Alzheimer's Disease

What's going on in the brain?

There are different types of dementia, but Alzheimer's disease is the most common one among older people. And while some forms of the disease are reversible (such as dementia due to toxic reactions to medications), Alzheimer's disease is not. That's because Alzheimer's disease is a progressive dementia –caused by a progressive degeneration of the brain cells. The brain is the control centre for your whole body; and different regions of the brain are responsible for different parts of the body and for different behaviours. The brain degeneration that occurs in Alzheimer's disease, affects memory, emotions, behaviour and mood, and, as a result, a person's ability to carry out daily activities changes. As the disease progresses through its stages, symptoms worsen.

What are the risk factors for Alzheimer's Disease?

A range of hypotheses has been proposed, but the cause of Alzheimer's disease is not currently known. Researchers are looking into what factors might put someone at risk for the disease. Including:


The most important risk factor for Alzheimer's disease is age. The older a person is, the greater his or her chances of developing the disease. In fact, 1 in 20 people over 65 have the disease, and in people over the age of 85, the risk rises to 1 in every 4.

Cardiovascular health

There's growing evidence that risk factors for cardiovascular disease, such as high blood pressure, high cholesterol levels and obesity are also risk factors for Alzheimer's disease and vascular dementia.
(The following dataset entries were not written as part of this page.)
Fixpoint sequences_fit (s : terminal_vt_state * Z) (data : list Z) : bool :=
  match data with [] => true | c :: data => vt_fits s c && sequences_fit (vt_next s c) data end.

(** Where the parser of a terminal is. *)
Definition parser t : terminal_vt_state * Z := (vt_state t, param_count t).

(** A terminal in a batch. *)
Record batch t f : Prop := Batch { b_good : good t f; b_cursor : cursor_ok t; b_susp : 0 < cursor_suspended t }.

Lemma batch_parser t f st ps n pm : batch t f -> params_ok ps -> batch (set_parser t st ps n pm) f.
Proof. intros [] ?. split; [by apply good_parser|done|done]. Qed.

Lemma set_param_batch t f st v : batch t f -> 0 <= v -> (0 <=? param_count t) && (param_count t <? VT_MAX_PARAMS) = true ->
  exists t', set_param t st v = Some t' /\ batch t' f /\ cursor_suspended t' = cursor_suspended t /\ parser t' = (st, param_count t).
Proof.
  intros B Hv Hn. pose proof (g_params _ _ (b_good _ _ B)) as [Hp HF]. unfold set_param. rewrite Hp, Hn. eexists. split; [done|].
  split; [|split; done]. apply batch_parser; [done|]. split; [by rewrite alen_aset|by apply Forall_aset].
Qed.

Lemma vt_csi_good t f c : batch t f -> vt_state t = VT_STATE_CSI -> csi_fits (param_count t) c = true ->
  exists t' f', vt_csi t f c = Some (t', f') /\ batch t' f' /\ same_screen f f' /\ cursor_suspended t' = cursor_suspended t /\
    parser t' = csi_next (param_count t) c.
Proof.
  intros B Hst Hfit. pose proof (g_params _ _ (b_good _ _ B)) as HP. unfold vt_csi, csi_next, csi_fits in *. rewrite Hst.
  destruct (c =? 63); [eexists _, f; split; [done|]; split; [by apply batch_parser|done]|].
  destruct (is_digit c) eqn:Ed.
  { destruct (set_param_batch t f VT_STATE_PARAM (c - 48) B) as (t' & -> & B' & ? & ?); [unfold is_digit in Ed; lia|done|].
    cbn [mbind option_bind]. by exists t', f. }
  destruct (c =? 59); [eexists _, f; split; [done|]; split; [by apply batch_parser|done]|].
  destruct (c =? 32); [eexists _, f; split; [done|]; split; [by apply batch_parser|done]|].
  destruct (csi_final_good t f c (b_good _ _ B) (b_cursor _ _ B) (b_susp _ _ B) Hst) as (t1 & f1 & -> & G1 & S1 & K1 & C1).
  { intros ->. rewrite Z.eqb_refl in Hfit. by apply Z.leb_le in Hfit. }
  cbn [mbind option_bind]. pose proof K1 as ([Es _] & En & Esus & _). rewrite bool_decide_eq_false_2 by congruence. eexists _, f1. split; [done|].
  split; [|split; [done|]; split; [done|]; unfold parser; cbn; by rewrite En].
  apply batch_parser; [split; [done|done|rewrite Esus; apply B]|apply G1].
Qed.

Lemma vt_char_good t f c : batch t f -> vt_fits (parser t) c = true ->
  exists t' f', vt_char t f c = Some (t', f') /\ batch t' f' /\ same_screen f f' /\ cursor_suspended t' = cursor_suspended t /\
    parser t' = vt_next (parser t) c.
Proof.
  intros B Hfit. pose proof (g_params _ _ (b_good _ _ B)) as HP. unfold vt_char, parser in *. cbn [vt_fits vt_next] in *.
  destruct (vt_state t) eqn:Est.
  - destruct (c =? 27); [eexists _, f; split; [done|]; split; [by apply batch_parser|done]|].
    destruct (putchar_good t f c 0 (Paper (fun r x => if decide (grid t x r) then chr t x r else 32) (cursor_x t) (cursor_y t))
      (b_good _ _ B) (b_cursor _ _ B) (b_susp _ _ B)) as (t' & f' & -> & G' & S' & K' & C' & _).
    { split; [done|cbn; lia|intros x y I; cbn; by rewrite decide_True|]. intros r x Hr. cbn. rewrite decide_False; [done|]. intros [_ ?]. lia. }
    pose proof K' as ([Es _] & En & Esus & _). exists t', f'. split; [done|]. split; [split; [done|done|rewrite Esus; apply B]|]. split; [done|]. split; [done|]. by rewrite Es, En, Est.
  - eexists _, f. split; [done|]. split; [|by destruct (c =? 91)]. destruct (c =? 91); apply batch_parser; try done.
    split; [done|]. apply Forall_replicate. lia.
  - by apply vt_csi_good.
  - destruct (is_digit c) eqn:Ed.
    { destruct (param_at t f (param_count t) (b_good _ _ B)) as (p & -> & Hp); [lia|]. cbn [mbind option_bind].
      destruct (set_param_batch t f VT_STATE_PARAM (u32 (p * 10 + (c - 48))) B) as (t' & -> & B' & ? & ?); [by apply (wrap_fits 32)|done|].
      cbn [mbind option_bind]. by exists t', f. }
    destruct (c =? 59); [eexists _, f; split; [done|]; split; [by apply batch_parser|done]|].
    apply vt_csi_good; [by apply batch_parser|done|done].
  - destruct (Z.eqb_spec c 113) as [->|_].
    { destruct (param_at t f 0 (b_good _ _ B)) as (p & E & _); [done|]. change (Z.to_nat 0) with 0%nat in E. rewrite E. cbn [mbind option_bind].
      eexists _, f. split; [done|]. split; [|done]. apply batch_parser; [|done]. destruct B. split; [by apply good_look|done|done]. }
    destruct (c =? 32); cbn [negb]; [by exists t, f; split; [|split; [|split; [|split; [|unfold parser; rewrite Est]]]]|].
    eexists _, f. split; [done|]. split; [by apply batch_parser|done].
Qed.

(** A text whose sequences fit. *)
Lemma vt_chars_good data : forall t f, batch t f -> sequences_fit (parser t) data = true ->
  exists t' f', vt_chars data (t, f) = Some (t', f') /\ batch t' f' /\ same_screen f f' /\ cursor_suspended t' = cursor_suspended t /\
    parser t' = foldl vt_next (parser t) data.
Proof.
  induction data as [|c data IH]; intros t f B Hfit; [by exists t, f|]. cbn [sequences_fit] in Hfit. apply andb_true_iff in Hfit as [Hc Hfit].
  unfold vt_chars. cbn [each foldl]. destruct (vt_char_good t f c B Hc) as (t1 & f1 & -> & B1 & S1 & E1 & P1). cbn [mbind option_bind].
  rewrite <- P1 in Hfit |- *. destruct (IH t1 f1 B1 Hfit) as (t' & f' & E & B' & S' & E' & P'). exists t', f'.
  split; [exact E|]. split; [done|]. split; [by etrans|]. split; [congruence|done].
Qed.

(** ** Whole operations *)

(** A terminal between two operations. *)
Record settled t f : Prop := Settled { s_shown : shown t f; s_cursor : cursor_ok t; s_susp : cursor_suspended t = 0 }.

Lemma shown_look t f en vis style : shown t f -> en = cursor_enabled t -> shown (set_cursor_look t en vis style) f.
Proof.
  intros [Gd|(En & Ex & Ey & f0 & Gd & O)] ->; [left; by apply good_look|right].
  split; [done|]. split; [done|]. split; [done|]. exists f0. split; [by apply good_look|done].
Qed.

Lemma shown_blink t f now : shown t f -> shown (set_blink_ms t now) f.
Proof.
  intros [Gd|(En & Ex & Ey & f0 & Gd & O)]; [left; by apply good_blink|right].
  split; [done|]. split; [done|]. split; [done|]. exists f0. split; [by apply good_blink|done].
Qed.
Family history and genetics

For some people, a family history of dementia increases the chances of a person developing Alzheimer's disease, while having a first-degree relative with the disease greatly increases the odds of developing it compared with individuals with no family history. In recent years, scientists have found several genes which are closely associated with Alzheimer's disease. Most notable is the ApoE4 gene. When one copy of the gene is present, a person has three times the normal risk of developing Alzheimer's disease – and the odds are increased by 10 times in people who have two copies. Genetic tests can sometimes identify people who are at increased risk of the disease, but can not substitute for a proper diagnosis.

Mild cognitive impairment (MCI)

People with MCI have more memory problems than would be expected from someone at a similar age but are able to function independently. They do not show other signs of dementia, such as impaired reasoning or judgement, but have for example trouble remembering names of people they met recently, remembering the flow of a conversation and a greater tendency to misplace things. The risk of developing dementia, especially Alzheimer's disease is increased in people with MCI.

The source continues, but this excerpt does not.